Updated on December 8, 2025.
Self-advocacy is the ability to take an active role in your healthcare, including treatment decisions. It involves communicating your questions, needs, and concerns to your healthcare provider, and being open and honest during your appointments. It is an important component of shared decision making in multiple sclerosis (MS).
Self-advocacy can be especially important if MS progresses. Most people with MS are initially diagnosed with relapsing-remitting MS (RRMS), a form of the disease where a person experiences episodes where symptoms worsen (relapses) and periods where symptoms improve (remissions).
Many cases of RRMS will eventually progress to secondary progressive MS (SPMS). With SPMS, symptoms progress steadily without periods of remission. This is sometimes described as “silent progression” because symptoms become more severe and disability can accumulate gradually. This can make progression more difficult to identify, especially with non-relapsing SPMS, where there are no relapses to mark changes in the disease.
Being able to communicate treatment needs and raise concerns is critical during conversations with a healthcare team.
Self-advocacy may come more naturally to some people and less naturally to others. However, it’s something that a person can get better at with time and practice.
Here are a few strategies that can help.
Prepare for your appointments
This is an essential strategy when managing any chronic health condition. Before each appointment:
- Set a goal for the appointment, such as discussing a specific symptom, concern, or treatment.
- Practice how you want to describe a symptom or concern. You want your descriptions to be concise, but also accurately communicate what you are experiencing.
- Write down a list of topics and questions that you need to cover and prioritize this list, with the most important items at the top.
- Gather any information your healthcare provider needs, such as health insurance information or records from another healthcare provider.
Keep a symptom journal
If you aren’t already, start keeping a symptom journal. Use it to keep track of symptoms and changes in symptoms. Because SPMS can cause gradual changes, also track how you are feeling each day, anything that seems more difficult, or anything that you are finding challenging. This can help you recognize patterns over time, providing important information to you and your healthcare provider.
Be clear and direct when you need to be
You need to be able to speak honestly about your treatment needs and concerns with your healthcare providers. This is one of the reasons it helps to have a goal for an appointment, and notes and questions to refer to during your appointment.
You also need to be able to tell your provider when one of your needs or concerns is not being addressed, or when you need more information.
Here are some strategies for when you are talking to your provider.
- Be honest. This includes being honest when discussing how MS is affecting your life and when answering your provider’s questions.
- If something is confusing or complex, ask your healthcare provider for a different explanation. Also, repeat the information back to your provider.
- Symptoms that affect things like bowel and bladder control, sex, and memory can be uncomfortable to discuss. It’s normal to feel shy. Try telling your healthcare provider that you need to discuss something that is uncomfortable.

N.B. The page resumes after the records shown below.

(** * Transaction ordering queues of the txpool

    A shallow embedding of [txpool/queue.go] (the per-account nonce queue
    and the price-ordered queue), of the methods of [types.Transaction]
    they rely on, and of Go's [container/heap], on which both queues are
    built. *)

From Equations Require Import Equations.
From stdpp Require Import base tactics option list sorting.
From Stdlib Require Import ZArith Lia Permutation Sorted.

Local Open Scope Z_scope.

(** ** Panics and pointers

    An out-of-range slice index and a read through a nil pointer make the
    Go runtime panic.  [exec A] is the result of running code that may do
    so. *)

Inductive exec (A : Type) : Type :=
| Done (a : A)
| Panicked.
Arguments Done {A} a.
Arguments Panicked {A}.

#[global] Instance exec_ret : MRet exec := fun A a => Done a.
#[global] Instance exec_bind : MBind exec := fun A B f m =>
  match m with
  | Done a => f a
  | Panicked => Panicked
  end.

(** A pointer is [None] for nil and [Some a] for a pointer to [a];
    reading through nil panics. *)
Definition deref {A} (p : option A) : exec A :=
  match p with
  | Some a => Done a
  | None => Panicked
  end.

(** ** Numbers

    A [uint64] is a natural number of [N] (the queues compare nonces and
    never do arithmetic on them, so no wrap-around arises).  A [*big.Int]
    is a pointer, [option Z]: the fee fields of a record may be nil, and
    the code below never writes through a pointer it was given.  The
    methods of [math/big], which is not part of the repository, follow
    its source ([int.go]). *)

Module big.

(** What [Int.Cmp] returns for two integers: -1, 0 or +1. *)
Definition cmp_values (x y : Z) : Z :=
  match x ?= y with
  | Lt => -1
  | Eq => 0
  | Gt => 1
  end.

(** [x.Cmp(y)] on two pointers: [case x == y] returns 0 before a field
    is read, which is where two nil pointers end; otherwise the signs are
    read, through nil with a panic. *)
Definition Cmp (x y : option Z) : exec Z :=
  match x, y with
  | None, None => Done 0
  | Some a, Some b => Done (cmp_values a b)
  | _, _ => Panicked
  end.

(** [Int.BitLen]: the length of the absolute value in bits, 0 for 0. *)
Definition BitLen (x : Z) : Z :=
  if x =? 0 then 0 else Z.log2 (Z.abs x) + 1.

(** [new(big.Int).SetUint64]. *)
Definition SetUint64 (x : N) : Z := Z.of_N x.

End big.

Module common.

(** Modelled from the spec: [common.BigMin] of [helper/common], which is
    not among the sources; the spec reads the effective tip as
    [min(tipCap, feeCap - baseFee)], so [BigMin] returns the smaller of
    its two arguments. *)
Definition BigMin (x y : Z) : Z :=
  if big.cmp_values x y >? 0 then y else x.

End common.

(** ** Transaction records *)

(** [TxType] is a byte. *)
Definition TxType := N.

Definition LegacyTx : TxType := 0x0%N.
Definition StateTx : TxType := 0x7f%N.
Definition DynamicFeeTx : TxType := 0x02%N.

- Use statements that start with “I” when you need to be direct or concise. For example, “I want to know more about my treatment options.”
Learn about treatment options for SPMS
SPMS often requires a different approach to treatment than other types of MS. Different medications are used to treat relapsing SPMS and non-relapsing SPMS.
Take time to learn about what medications are available for the type of SPMS you are diagnosed with, including disease-modifying therapies and medications that can help manage specific symptoms, such as problems with sleep, bladder control, and fatigue. In addition to medications, physical therapy, occupational therapy, and other supportive therapies are important parts of a treatment plan.
It’s worth mentioning that treatment options for SPMS have improved in recent years and continue to improve, with new drugs becoming available.
Bring a loved one for support
Consider bringing a loved one to your appointment for support. In addition to being a source of emotional support, a loved one can take notes, ask questions, help you keep track of what you need to discuss, and help you with steps you need to take after the appointment.